A questo punto uno si chiede che cosa c’entra l’amore con tutte queste vicende e come si faccia talora a dire, di fronte a questi casi, che era una coppia affiatata, una famiglia felice. Non è possibile, c’erano inevitabilmente i sintomi di una malattia che prima o poi sarebbe dilagata. C’era qualcosa di anomalo in quelle relazioni, qualcosa che già non funzionava dal primo istante. Un malinteso, che pian piano sarebbe emerso con tutta la sua esplosività. C’era una relazione tra maschio e femmina, non tra uomo e donna. Tra uomo e donna come persone.

Un giorno dissi a una donna che amavo che soprattutto la rispettavo profondamente come persona e lei rimase perplessa, come se non fosse una dichiarazione d’amore.
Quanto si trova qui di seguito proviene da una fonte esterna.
Lemma keydir_delete_refines_witness :
  wp (ccask_keydir_delete (Some sample_key) 1) (sample_env, sample_keydir) (λ r s',
    keydir_ok s' ∧ keydir_map s'.2 = delete sample_key (keydir_map sample_keydir) ∧
    match hash_find kd_key sample_key (hash_table sample_keydir) with
    | None => r = CCASK_FAIL ∧ s' = (sample_env, sample_keydir)
    | Some x => r = CCASK_OK ∧
        s'.1 = set_heap (delete (kd_at x) (delete (kd_key_at x) (e_heap sample_env))) sample_env
    end).
Proof. apply (keydir_delete_refines (sample_env, sample_keydir)); [exact sample_keydir_ok | done]. Defined.

Lemma keydir_shutdown_frees_witness :
  ∃ h, ccask_keydir_shutdown (sample_env, sample_keydir) =
      Ret tt (set_heap h sample_env, Keydir [] rwlock_new) ∧
    ∀ a, h !! a = if decide (a ∈ [2; 3]) then None else e_heap sample_env !! a.
Proof. exact (keydir_shutdown_frees (sample_env, sample_keydir) sample_keydir_ok). Defined.

Lemma keydir_iteration_witness :
  ∃ iter s1 l, ccask_keydir_record_iter (sample_env, sample_keydir) = Ret iter s1 ∧
    iter_walk 2 iter s1 = Ret l s1 ∧
    NoDup (kd_key <$> l) ∧ table_map l = keydir_map sample_keydir ∧
    (∀ key ks k fid pos vs ts, cbuf_read key ks = Some k →
      ccask_keydir_upsert key ks fid pos vs ts s1 = Blocked) ∧
    (∀ key ks k, cbuf_read key ks = Some k → is_Some (keydir_map sample_keydir !! k) →
      ccask_keydir_delete key ks s1 = Blocked) ∧
    ccask_keydir_record_iter_close s1 = Ret None (sample_env, sample_keydir).
Proof. exact (keydir_iteration (sample_env, sample_keydir) sample_keydir_ok). Defined.

Lemma add_file_keeps_order_witness :
  ∃ l1 l2 f', [1] = l1 ++ l2 ∧ add_file 9 (sample_env, files_and_new) = Ret tt (sample_env, f') ∧
    files_rep f' (l1 ++ 9 :: l2) ∧ file_view <$> fs_nodes f' = file_view <$> fs_nodes files_and_new.
Proof.
  apply (add_file_keeps_order sample_env files_and_new [1] 9 new_node).
  - exact files_and_new_rep.
  - by intros H%list_elem_of_singleton.
  - done.
  - by intros H%list_elem_of_singleton.
Defined.

Lemma files_lookup_witness :
  ccask_files_get_file 0 (sample_env, sample_files) = Ret (Some 1) (sample_env, sample_files) ∧
  (∃ n, ccask_files_get_active_file (sample_env, sample_files) = Ret (Some n) (sample_env, sample_files) ∧
    0 ≤ node_id (fs_nodes sample_files) n) ∧
  (∃ o, ccask_files_get_oldest_file (sample_env, sample_files) = Ret (Some o) (sample_env, sample_files) ∧
    node_id (fs_nodes sample_files) o ≤ 0).
Proof.
  apply (files_lookup sample_env sample_files [1] 1 sample_node);
    [exact (do_rep _ _ sample_disk_ok) | by left | done].
Defined.
(* ===== verification/StartTheorems.v ===== *)
(** * StartTheorems: opening a store

    The properties of [ccask_init]: on an empty directory, and on the
    directory of a store whose process has died. *)
From stdpp Require Import sorting.
From Stdlib Require Import Strings.Byte.
From S2P Require Import Prelude Status Posix SafeIO Codec Crc32 Records Ringbuf Uthash Keydir Log.
From S2P Require Import Filenames Files Disk DiskWrite World Hint Recovery Reader Writer Core.
From S2P Require Import Store Durable Tidy Run Turns System Scan Directory Start Shutdown Samples SystemTheorems.
Open Scope Z_scope.

Section theorems.
Context {host : Host} {zlib : Zlib} {laws : ZlibLaws}.

(** C14. Opening an empty directory, whatever the statics of the program held,
    succeeds and establishes the invariant of the whole system: a file [0]
    that is active and empty, an empty key directory that represents the
    empty map, an empty ring of the capacity asked for, and a writer thread. *)
Theorem init_establishes fuel opts es e f kd rg th sd :
  listing es [] → opt_data_dir opts ≠ EmptyString →
  (∀ id, is_u64 id → k_dir (e_kernel e) !! filepath (opt_data_dir opts) id ".data" = None) →
  (∀ id, is_u64 id → k_dir (e_kernel e) !! filepath (opt_data_dir opts) id ".hint" = None) →
  kernel_wf (e_kernel e) → calm e → heap_wf e →
  0 < opt_writer_ringbuf_capacity opts < 2 ^ 63 → 0 ≤ opt_datafile_rotate_threshold opts →
  (length (events e) + 20 < fuel)%nat →
  wp (ccask_init fuel opts es) (World e f kd rg th [] sd) (λ res w', res = CCASK_OK ∧
    ∃ l, system (opt_writer_ringbuf_capacity opts) (opt_datafile_rotate_threshold opts) w' l ∅ [] 0).
Proof.
  intros Hes Hne Hdata Hhint Hk Hc Hwf Hcap Hthr Hfuel.
  destruct (init_fresh fuel opts es e f kd rg th sd Hes Hne Hdata Hhint Hk Hc Hwf Hcap Hthr Hfuel)
    as (w' & l & Hrun & Hsys & _).
  eapply wp_run; [exact Hrun|]. split; [done|]. by exists l.
Qed.

(** C3. After a crash between any two steps of the system, opening the
    directory again gives back the map: only the records that were still in
    the ring are lost.  [readdir] may give the files in any order; the new
    process has new nodes and descriptors, and the same files. *)
Theorem crash_and_restart fuel cap w l0 m q n a0 opts es ids e f kd rg th sd :
  system cap (opt_datafile_rotate_threshold opts) w l0 m q n →
  fs_data_dir (w_files w) = Some (a0, opt_data_dir opts) →
  listing es ids → ids ≡ₚ node_id (fs_nodes (w_files w)) <$> l0 →
  k_dir (e_kernel e) = k_dir (e_kernel (w_env w)) → inodes e = inodes (w_env w) →
  kernel_wf (e_kernel e) → calm e → heap_wf e →
  0 < opt_writer_ringbuf_capacity opts < 2 ^ 63 →
  (length (events e) + 2 * n + 20 < fuel)%nat →
  wp (ccask_init fuel opts es) (World e f kd rg th [] sd) (λ res w', res = CCASK_OK ∧
    ∃ l, system (opt_writer_ringbuf_capacity opts) (opt_datafile_rotate_threshold opts) w' l m [] n).
Proof.
  intros Hsy Hd Hes Hids Hdir Hinodes Hk Hc Hwf Hcap Hfuel.
  pose proof (sy_running _ _ _ _ _ _ _ Hsy) as Hr. pose proof (sy_active _ _ _ _ _ _ _ Hsy) as Has.
  pose proof (running_dir_holds w l0 m n a0 _ Hr Hd) as Hdh.
  destruct (init_restores fuel opts es (node_id (fs_nodes (w_files w)) <$> l0) ids m n e f kd rg th sd)
    as (w' & l & Hrun & Hsys & _); [| | | | done..|].
  { exact (dir_holds_same (w_env w) e _ _ _ _ Hdir Hinodes Hdh). }
  { apply (tidy_same (w_env w) _ _ (file_ids w)); [exact Hdir | | exact (sy_tidy _ _ _ _ _ _ _ Hsy _ _ Hd)].
    intros i (p & -> & Hp)%list_elem_of_fmap. apply list_elem_of_fmap_2.
    by rewrite <-(rep_table _ _ (do_rep _ _ (st_disk _ _ _ (rn_store _ _ _ _ Hr)))). }
  { destruct (do_dir _ _ (st_disk _ _ _ (rn_store _ _ _ _ Hr))) as (a & dir & Hd' & Hne).
    cbn [snd] in Hd'. rewrite Hd in Hd'. by injection Hd' as _ ->. }
  { exact (top_file_small w l0 m n a0 _ e _ Hr Has Hd Hdir Hinodes). }
  eapply wp_run; [exact Hrun|]. split; [done|]. by exists l.
Qed.

(** C39. A hint file is trusted as it is: when the thread that writes it was
    stopped after the hints of the first records, recovery succeeds with
    these records only, and a key that only newer records have is not found
    any more; recovery from the data file would have found them all. *)
Theorem partial_hints_hide_records fuel w l p x rs rs' :
  disk_ok (w_env w, w_files w) l → p ∈ l → fs_nodes (w_files w) !! p = Some x →
  Forall log_record_ok (rs ++ rs') → Forall (λ r, lr_key r ≠ []) (rs ++ rs') →
  data_content (w_env w, w_files w) (file_id x) = Some (log_bytes (rs ++ rs')) →
  hint_content (w_env w, w_files w) (file_id x) = Some (hint_bytes (hints_of 0 rs)) →
  2 * zlen (log_bytes (rs ++ rs')) < 2 ^ 32 →
  calm (w_env w) → keydir_ok (w_env w, w_keydir w) →
  (length (events (w_env w)) + 2 * length (log_bytes (rs ++ rs')) + 20 < fuel)%nat →
  wp (recover_hintfile fuel p) w (λ res w', res = CCASK_OK ∧
    keydir_map (w_keydir w') = index_log (file_id x) 0 rs (keydir_map (w_keydir w)) ∧
    ∀ k, k ∉ lr_key <$> rs → keydir_map (w_keydir w') !! k = keydir_map (w_keydir w) !! k) ∧
  wp (recover_datafile fuel p) w (λ res w', res = CCASK_OK ∧
    keydir_map (w_keydir w') = index_log (file_id x) 0 (rs ++ rs') (keydir_map (w_keydir w))).
Proof.
  destruct w as [e f kd rg th ru sd]. simpl. intros Hd Hp Hx Hall Hkeyall Hdc Hhc Hsm Hc Hkd Hfuel.
  split.
  2: { destruct (recover_datafile_ok fuel f rg th ru sd e kd l p x _ Hd Hp Hx Hdc)
         as (e2 & kd2 & Hrun2 & _ & _ & Hm2 & _); [zlen_lia | done | done | lia |].
       eapply wp_run; [exact Hrun2|]. split; [done|]. cbn [w_keydir].
       rewrite <-(app_nil_r (log_bytes (rs ++ rs'))), records_of_app in Hm2 by done.
       change (records_of []) with (@nil log_record) in Hm2. by rewrite app_nil_r in Hm2. }
  apply Forall_app in Hall as [Hrs _]. apply Forall_app in Hkeyall as [Hkeys _].
  rewrite log_bytes_app, zlen_app in Hsm. rewrite log_bytes_app, length_app in Hfuel.
  pose proof (zlen_nonneg (log_bytes rs')). pose proof (hint_bytes_length 0 _ Hrs) as Hhl.
  destruct (recover_hintfile_ok fuel f rg th ru sd e kd l p x _ Hd Hp Hx Hhc)
    as (e1 & kd1 & Hrun & _ & _ & Hm & _); [zlen_lia | done | done | zlen_lia |].
  eapply wp_run; [exact Hrun|]. split; [done|]. simpl.
  rewrite hints_roundtrip, index_hints_of in Hm by (done || zlen_lia). split; [done|].
  intros k Hk. by rewrite Hm, index_log_other.
Qed.
End theorems.

(** ** Witnesses *)

Definition start_options : ccask_options_t := Options "d" 4 40.

Lemma init_establishes_witness :
  wp (ccask_init 50 start_options [Dirent "." (Some false); Dirent "README" (Some false)])
    (World empty_env files_state_init (Keydir [] rwlock_new) None [] [] true)
    (λ res w', res = CCASK_OK ∧ ∃ l, system 4 40 w' l ∅ [] 0).
Proof.
  apply (init_establishes 50 start_options _ empty_env).
  - apply listing_dot; [by left|]. apply listing_other; [by vm_compute | done | constructor].
  - done.
  - intros id _. apply lookup_empty.
  - intros id _. apply lookup_empty.
  - constructor; simpl; [by intros fd [? ?] | lia | done].
  - by repeat constructor.
  - exact empty_heap_wf.
  - simpl. lia.
  - simpl. lia.
  - simpl. lia.
Defined.

(** The files of the small store, and nothing else. *)
Definition restart_env : env :=
  Env ∅ 0 [] (Kernel {["d/0.data"%string := 0]} {[0 := sample_content]} ∅ 3 1 [EvShort 3] [9])
    CCASK_ERR_UNKNOWN.

Lemma restart_kernel_wf : kernel_wf (e_kernel restart_env).
Proof.
  constructor; simpl.
  - intros fd [? Hfd]. by rewrite lookup_empty in Hfd.
  - lia.
  - intros p ino Hp. apply lookup_singleton_Some in Hp as [<- <-]. split; [lia|]. by eexists.
Qed.

Lemma crash_and_restart_witness :
  wp (ccask_init 80 start_options [Dirent ".." (Some false); Dirent "0.data" (Some true)])
    (World restart_env files_state_init (Keydir [] rwlock_new) None [] [] false)
    (λ res w', res = CCASK_OK ∧ ∃ l, system 4 40 w' l sample_map [] 19).
Proof.
  apply (crash_and_restart 80 3 small_world [1] sample_map [] 19 0 start_options _ [0] restart_env).
  - exact small_system.
  - done.
  - apply listing_dot; [by right|]. apply (listing_data 0); [lia | constructor].
  - done.
  - done.
  - done.
  - exact restart_kernel_wf.
  - by repeat constructor.
  - intros a [blk Ha]. simpl in Ha. by rewrite lookup_empty in Ha.
  - simpl. lia.
  - vm_compute. lia.
Defined.

(** The thread was stopped when it had just created the hint file. *)
Definition partial_env : env := put_inodes (<[1 := []]> (inodes hinted_env)) hinted_env.
Definition partial_world : world :=
  World partial_env sample_files sample_keydir None [] [] false.

Lemma partial_disk_ok : disk_ok (partial_env, sample_files) [1].
Proof.
  assert (dom (<[1 := []]> (inodes hinted_env)) = dom (inodes hinted_env)) as Hdom
    by by vm_compute.
  eapply disk_ok_env; [| |exact hinted_disk_ok].
  - split_and!; [done | done | | simpl; lia].
    change (dom (inodes hinted_env) ⊆ dom (<[1 := []]> (inodes hinted_env))). by rewrite Hdom.
  - apply put_inodes_wf; [exact Hdom | apply (do_kernel _ _ hinted_disk_ok)].
Qed.

Lemma partial_hints_hide_records_witness :
  wp (recover_hintfile 100 1) partial_world (λ res w', res = CCASK_OK ∧
    keydir_map (w_keydir w') = keydir_map sample_keydir ∧
    ∀ k, k ∉ [] → keydir_map (w_keydir w') !! k = keydir_map sample_keydir !! k) ∧
  wp (recover_datafile 100 1) partial_world (λ res w', res = CCASK_OK ∧
    keydir_map (w_keydir w') = index_log 0 0 [LogRecord sample_header sample_key sample_value]
      (keydir_map sample_keydir)).
Proof.
  apply (partial_hints_hide_records 100 partial_world [1] 1 sample_node []
    [LogRecord sample_header sample_key sample_value]).
  - exact partial_disk_ok.
  - by left.
  - by vm_compute.
  - apply Forall_singleton, sample_log_record_ok.
  - by repeat constructor.
  - by vm_compute.
  - by vm_compute.
  - by vm_compute.
  - by repeat constructor.
  - by apply (keydir_ok_same_heap sample_env); [exact sample_keydir_ok|..].
  - vm_compute. lia.
Defined.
E invece io ero e sono convinto che il rispetto reciproco sia la più grande delle dichiarazioni d’amore, la garanzia che nell’altro si vedrà sempre un partner umano, anche se l’amore dovesse finire. Come spesso succede e di cui bisogna prendere atto, come persone per l’appunto. E se si è amato si soffrirà terribilmente, si passeranno giorni malinconici e notti insonni, ma si sopporterà tutto questo come persone e come persone si crescerà fossimo anche ormai vecchi.

È tutto questo che mi pare non sappiano fare molti maschi oggi: essere persone sempre e comunque, ma soprattutto amare. E amare vuol dire anche accettare le scelte di un partner che non prova più lo stesso sentimento per noi.